O trabalho é que nos dá jeito de pagar contas e crescer materialmente. Quanto aos conflitos entre a razão e a fé vêm dos pré-conceitos.
Mas a Maçonaria usa a filosofia para auxiliar o iniciado fugir da fé cega, informando-o que nas festas do Bonfim, o Grande Arquiteto congrega com os Orixás e nos incitam investigar a verdade pela luz da razão.
Sabe-se que fé e religião afirmam coisas que ninguém vê e têm reflexos psíquicos frente ao desamparo.

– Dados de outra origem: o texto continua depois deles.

(* ===== verification/ScheduleFire.v ===== *)
(** * Firing a scheduled send, and the schedule methods

    [internal/app/schedule_fire.go] and [internal/app/method_schedule.go].
    [Fire] loads the row, runs the safety pipeline, dispatches by kind and
    persists the outcome.  Store, sender and draft calls are separate
    critical sections, so [Fire] and the handlers are also given as threads
    whose sections interleave. *)
From S2P Require Import Prelude GoStd Errors Jid Policy Limiter Message Values Json Idem Ports Dispatch Admin Gate Draft DraftQueue Schedule ScheduleRunner.

#[local] Open Scope Z_scope.

Section Fire.
  Context {D B A W : Type} `{DraftPort D, RateBucket B, AllowlistPort A, Ports W}.
  (** The firer's optional dependencies: [IsContact] and [NewID]. *)
  Variable isContact : option (JID -> bool).
  Variable newID : option string.

(** The schedule store, the draft store ([None] is the nil port), the runner,
    and the dispatcher's world. *)
Record FS := mkFS {
  fs_table : SchedTable; fs_drafts : option D; fs_runner : ScheduleRunner; fs_st : St B A W }.

Definition with_table (s : FS) t := mkFS t (fs_drafts s) (fs_runner s) (fs_st s).
Definition with_drafts (s : FS) d := mkFS (fs_table s) d (fs_runner s) (fs_st s).
Definition with_runner (s : FS) r := mkFS (fs_table s) (fs_drafts s) r (fs_st s).
Definition with_st (s : FS) st := mkFS (fs_table s) (fs_drafts s) (fs_runner s) st.
Definition fs_now (s : FS) : time := clock (st_world (fs_st s)).
Definition fs_do {X} (m : M B A W X) (s : FS) : result X * FS :=
  let '(r, st) := m (fs_st s) in (r, with_st s st).

Definition createDraft (fd : fault) (ss : ScheduledSend) (kind : Z) (s : FS) : check goerr * FS :=
  match fs_drafts s with
  | None => (Err (ENew "schedule fire: drafts port nil"), s)
  | Some drafts =>
    let payload := if kind =? DraftKindSendMedia
      then mkPayload (JID_String (ss_recipient ss)) (ss_body ss) (ss_mediaPath ss)
             "application/octet-stream" (ss_body ss)
      else mkPayload (JID_String (ss_recipient ss)) (ss_body ss) "" "" "" in
    let id := default (ss_id ss) newID in
    match NewDraft id (ss_profile ss) kind (marshal_payload payload) (ss_recipient ss)
            (unix (fs_now s)) with
    | Err e => (Err (wrapc "build draft" e), s)
    | Ok draft =>
      let '(r, drafts) := ds_Put fd draft drafts in
      (match r with Ok _ => Ok tt | Err e => Err (wrapc "persist draft" e) end,
       with_drafts s (Some drafts))
    end
  end.

Definition fire_text (ss : ScheduledSend) : Message :=
  MText (mkText (ss_recipient ss) (ss_body ss) false []).
Definition fire_media (ss : ScheduledSend) : Message :=
  MMedia (mkMedia (ss_recipient ss) (ss_mediaPath ss) "application/octet-stream" (ss_body ss)
            "" "" "" false 0).

Definition fire_send (m : Message) (s : FS) : check goerr * FS :=
  let '(r, s) := fs_do (do_op (OSend m)) s in
  (match r with Ok _ => Ok tt | Err e => Err e end, s).

Definition routed_to_draft (ss : ScheduledSend) : bool :=
  match isContact with Some f => f (ss_recipient ss) | None => false end.

(** From the safety check to the end of the switch: the cause of a failure,
    or nothing. *)
Definition fire_act (fd : fault) (ss : ScheduledSend) (s : FS) : check goerr * FS :=
  let '(r, s) := fs_do (safety_check (ss_recipient ss) ActionSend) s in
  match r with
  | Err e | Ok (Err e) => (Err e, s)
  | Ok (Ok _) =>
    if ss_kind ss =? ScheduleKindCreateDraft then createDraft fd ss DraftKindSend s
    else if ss_kind ss =? ScheduleKindSendText then
      if routed_to_draft ss then createDraft fd ss DraftKindSend s else fire_send (fire_text ss) s
    else if ss_kind ss =? ScheduleKindSendMedia then
      if routed_to_draft ss then createDraft fd ss DraftKindSendMedia s else fire_send (fire_media ss) s
    else (Err (ENew "unsupported kind %s"), s)
  end.

Definition fire_audit (ss : ScheduledSend) (decision detail : string) (s : FS) : FS :=
  (fs_do (do_audit (NewAuditEvent "schedule" AuditSend (ss_recipient ss) decision detail)) s).2.

Definition markFailed (fu : fault) (ss : ScheduledSend) (cause : goerr) (s : FS) : FS :=
  match MarkFailed ss (fs_now s) (Error cause) with
  | Err _ => s
  | Ok failed =>
    let '(_, t) := sched_Update fu failed (fs_table s) in
    fire_audit ss "error" (Error cause) (with_table s t)
  end.

(** The tail of [Fire]: [markFailed], or mark fired, persist and audit. *)
Definition fire_settle (fu : fault) (id : string) (ss : ScheduledSend) (outcome : check goerr)
    (s : FS) : FS :=
  match outcome with
  | Err cause => markFailed fu ss cause s
  | Ok _ =>
    match MarkFired ss (fs_now s) with
    | Err _ => s
    | Ok fired =>
      let '(_, t) := sched_Update fu fired (fs_table s) in
      fire_audit ss "ok" id (with_table s t)
    end
  end.

(** The load, with the test that short-circuits cancels and duplicates. *)
Definition fire_load (fg : fault) (profile id : string) (s : FS) : option ScheduledSend :=
  match sched_Get fg profile id (fs_table s) with
  | Err _ => None
  | Ok ss => if negb (ss_state ss =? SchedulePending) then None else Some ss
  end.

Definition Fire (fg fd fu : fault) (profile id : string) (s : FS) : FS :=
  match fire_load fg profile id s with
  | None => s
  | Some ss => let '(r, s) := fire_act fd ss s in fire_settle fu id ss r s
  end.

(** ** method_schedule.go *)

Definition viewSchedule (s : ScheduledSend) : json :=
  JObj ([("id", JStr (ss_id s)); ("profile", JStr (ss_profile s));
         ("kind", JStr (ScheduleKind_String (ss_kind s)));
         ("recipient", JStr (JID_String (ss_recipient s)))]%string
    ++ omit_str "body" (ss_body s) ++ omit_str "mediaPath" (ss_mediaPath s)
    ++ [("fireAt", JNum (itoa (unix (ss_fireAt s)))); ("createdAt", JNum (itoa (unix (ss_createdAt s))));
        ("updatedAt", JNum (itoa (unix (ss_updatedAt s)))); ("state", JStr (ScheduledState_String (ss_state s)))]%string
    ++ omit_str "lastError" (ss_lastError s)).
Definition schedule_result (s : ScheduledSend) : json := JObj [("schedule"%string, viewSchedule s)].

Definition parseScheduleKind (s : string) : result Z :=
  if ((s =? "") || (s =? "send_text"))%string then Ok ScheduleKindSendText
  else if (s =? "send_media")%string then Ok ScheduleKindSendMedia
  else if (s =? "create_draft")%string then Ok ScheduleKindCreateDraft
  else Err ErrInvalidParams_.
Definition parseScheduleState (s : string) : result Z :=
  if (s =? "")%string then Ok 0
  else if (s =? "pending")%string then Ok SchedulePending
  else if (s =? "fired")%string then Ok ScheduleFired
  else if (s =? "cancelled")%string then Ok ScheduleCancelled
  else if (s =? "failed")%string then Ok ScheduleFailed
  else Err ErrInvalidParams_.

Record scheduleSendParams := mkSchedSend {
  scp_ID : string; scp_Kind : string; scp_To : string; scp_Body : string; scp_MediaPath : string;
  scp_FireAt : Z }.
Definition dec_scheduleSendParams (m : list (string * json)) : option scheduleSendParams :=
  id ← field dec_str "" "id" m;
  kind ← field dec_str "" "kind" m;
  to ← field dec_str "" "to" m;
  body ← field dec_str "" "body" m;
  media ← field dec_str "" "mediaPath" m;
  fireAt ← field dec_int 0 "fireAt" m;
  Some (mkSchedSend id kind to body media fireAt).

(** [freshID] is the value [newScheduleID()] draws. *)
Definition doScheduleSend (profile freshID : string) (fp : fault) (raw : RawMessage) (s : FS)
    : result json * FS :=
  match parseParams dec_scheduleSendParams raw with
  | Err e => (Err e, s)
  | Ok p =>
    if str_empty (scp_To p) || (scp_FireAt p <=? 0) then (Err ErrInvalidParams_, s)
    else
      match Parse (scp_To p), parseScheduleKind (scp_Kind p) with
      | Err _, _ => (Err (ERpc app.ErrInvalidJID), s)
      | Ok _, Err e => (Err e, s)
      | Ok jid, Ok kind =>
        let id := if str_empty (scp_ID p) then freshID else scp_ID p in
        match NewScheduledSend (mkScheduledSpec id profile kind jid (scp_Body p) (scp_MediaPath p)
                (utc (of_unix (scp_FireAt p))) (fs_now s)) with
        | Err e =>
          if is_dom domain.ErrScheduleInPast e then (Err (ERpc app.ErrScheduleInPast), s)
          else if is_dom domain.ErrEmptyBody e then (Err ErrInvalidParams_, s)
          else (Err (wrapc "schedule.send" e), s)
        | Ok ss =>
          let '(r, t) := sched_Put fp ss (fs_table s) in
          match r with
          | Err e => (Err (wrapc "schedule.send" e), with_table s t)
          | Ok _ => let s := with_table s t in
                    (Ok (schedule_result ss), with_runner s (runner_Schedule (fs_now s) ss (fs_runner s)))
          end
        end
      end
  end.

Definition dec_scheduleListParams (m : list (string * json)) : option (string * Z) :=
  state ← field dec_str "pending" "state" m;
  limit ← field dec_int 50 "limit" m;
  Some (state, limit).

Definition handleScheduleList (profile : string) (fl : fault) (raw : RawMessage) (s : FS)
    : result json :=
  let* p := (match raw with None => Ok ("pending"%string, 50)
             | Some _ => parseParams dec_scheduleListParams raw end) in
  let limit := Z.min (if p.2 <=? 0 then 50 else p.2) 200 in
  let* state := parseScheduleState p.1 in
  match sched_List fl profile state limit (fs_table s) with
  | Err e => Err (wrapc "schedule.list" e)
  | Ok rows => Ok (JObj [("schedules"%string, JArr (map viewSchedule rows))])
  end.

(** schedule.cancel: its load, and its decision on the loaded row. *)
Definition cancel_load (profile : string) (fg : fault) (raw : RawMessage) (s : FS)
    : result ScheduledSend :=
  let* id := parseParams (field dec_str "" "id") raw in
  fail_if str_empty id with ErrInvalidParams_ ;;
  match sched_Get fg profile id (fs_table s) with
  | Err e => Err (wrapc "schedule.cancel" e)
  | Ok row => Ok row
  end.
Definition cancel_write (profile : string) (fu : fault) (row : ScheduledSend) (s : FS)
    : result json * FS :=
  if ScheduledState_IsTerminal (ss_state row) then (Ok (schedule_result row), s)
  else
    match MarkCancelled row (fs_now s) with
    | Err e => (Err (wrapc "schedule.cancel" e), s)
    | Ok cancelled =>
      let '(r, t) := sched_Update fu cancelled (fs_table s) in
      match r with
      | Err e => (Err (wrapc "schedule.cancel" e), with_table s t)
      | Ok _ => let s := with_table s t in
                (Ok (schedule_result cancelled),
                 with_runner s (runner_Cancel profile (ss_id row) (fs_runner s)))
      end
    end.
Definition handleScheduleCancel (profile : string) (fg fu : fault) (raw : RawMessage) (s : FS)
    : result json * FS :=
  match cancel_load profile fg raw s with
  | Err e => (Err e, s)
  | Ok row => cancel_write profile fu row s
  end.

(** schedule.update: likewise, with the requested fire time. *)
Definition dec_scheduleUpdateParams (m : list (string * json)) : option (string * Z) :=
  id ← field dec_str "" "id" m;
  fireAt ← field dec_int 0 "fireAt" m;
  Some (id, fireAt).
Definition update_load (profile : string) (fg : fault) (raw : RawMessage) (s : FS)
    : result (ScheduledSend * Z) :=
  let* p := parseParams dec_scheduleUpdateParams raw in
  fail_if str_empty p.1 || (p.2 <=? 0) with ErrInvalidParams_ ;;
  match sched_Get fg profile p.1 (fs_table s) with
  | Err e => Err (wrapc "schedule.update" e)
  | Ok row => Ok (row, p.2)
  end.
Definition update_write (fu : fault) (row : ScheduledSend) (fireAt : Z) (s : FS) : result json * FS :=
  match Reschedule row (utc (of_unix fireAt)) (fs_now s) with
  | Err e =>
    if is_dom domain.ErrScheduleInPast e then (Err (ERpc app.ErrScheduleInPast), s)
    else if is_dom domain.ErrScheduleTerminal e then (Err ErrInvalidParams_, s)
    else (Err (wrapc "schedule.update" e), s)
  | Ok updated =>
    let '(r, t) := sched_Update fu updated (fs_table s) in
    match r with
    | Err e => (Err (wrapc "schedule.update" e), with_table s t)
    | Ok _ => let s := with_table s t in
              (Ok (schedule_result updated),
               with_runner s (runner_Schedule (fs_now s) updated (fs_runner s)))
    end
  end.
Definition handleScheduleUpdate (profile : string) (fg fu : fault) (raw : RawMessage) (s : FS)
    : result json * FS :=
  match update_load profile fg raw s with
  | Err e => (Err e, s)
  | Ok (row, fireAt) => update_write fu row fireAt s
  end.

End Fire.
Arguments FS : clear implicits.

(** ** What a fire can do *)

Section FireFacts.
  Context {D B A W : Type} `{DraftPort D, RateBucket B, AllowlistPort A, Ports W}.
  Variable isContact : option (JID -> bool).
  Variable newID : option string.
  Implicit Types s : FS D B A W.

Abbreviation trace_of s := (st_trace (fs_st s)).
Abbreviation allowlist_of s := (sp_allowlist (st_safety (fs_st s))).

(** The only outbound operation of a fire: the row's own message, to an
    allowlisted recipient, when the row is not routed to a draft. *)
Definition fire_event_ok (al : A) (ss : ScheduledSend) (e : event) : Prop :=
  match e with
  | EvOut o => al_allows al (ss_recipient ss) ActionSend = true
      /\ routed_to_draft isContact ss = false
      /\ ((ss_kind ss = ScheduleKindSendText /\ o = OSend (fire_text ss))
          \/ (ss_kind ss = ScheduleKindSendMedia /\ o = OSend (fire_media ss)))
  | EvAsk _ => False
  | EvAudit a => ae_Subject a = ss_recipient ss
  end.

Lemma createDraft_frame fd ss kind s :
  fs_table (createDraft newID fd ss kind s).2 = fs_table s
  /\ fs_st (createDraft newID fd ss kind s).2 = fs_st s.
Proof.
  unfold createDraft. destruct (fs_drafts s); [|done].
  destruct (NewDraft _ _ _ _ _ _); [|done]. by destruct (ds_Put _ _ _).
Qed.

Porém, Mancha enlameia-se em si de tal modo que, até, o mal que elabora faz mal feito, mas a ciência é a união de saberes vindos da observação do Aprendiz, Companheiro e Mestre que sabem que os operários são responsáveis pelo nosso bem estar por terem se aperfeiçoado na sabedoria, força e beleza, ouvindo Maia, filha de Atlas, deusa da fertilidade que da via láctea, os diz: glorifiquem-se pelo trabalho.
Que é a rotina feminina: harmonia do corpo, entendimento com o tempo, gosto pela beleza para que o desenho do rebento agrade porque a vida está para a esbelteza que suplanta os méritos do desempenho.
Mas o tempo está para o nove, número do mistério que rastreia os dias da gestação, multiplica-se em si, resultando-se em si mesmo para encontrar a Unidade quando, Nossa Senhora do Parto diz: cai fora, milhões querem locar.
Entrementes, Companheiros se tornam essenciais aos Aprendizes e os Mestres estudiosos obrigam-se ao justo e perfeito para os desafios da transformação social, colaborando na construção de um mundo melhor como Roberto Carrion que, da Luz e Fraternidade para o Complexo Maçônico São João da Escócia, trouxe a Beleza para sentirmos o quão é valoroso o exercício do trabalho a fim de resistirmos às desigualdades, pois perante o Criador, somos iguais e tal qual Ele.
Feira de Santana, 4 de maio de 2023.
Jessé da Costa Primo∴ Membro da Loja Maçônica Luz e Fraternidade 14.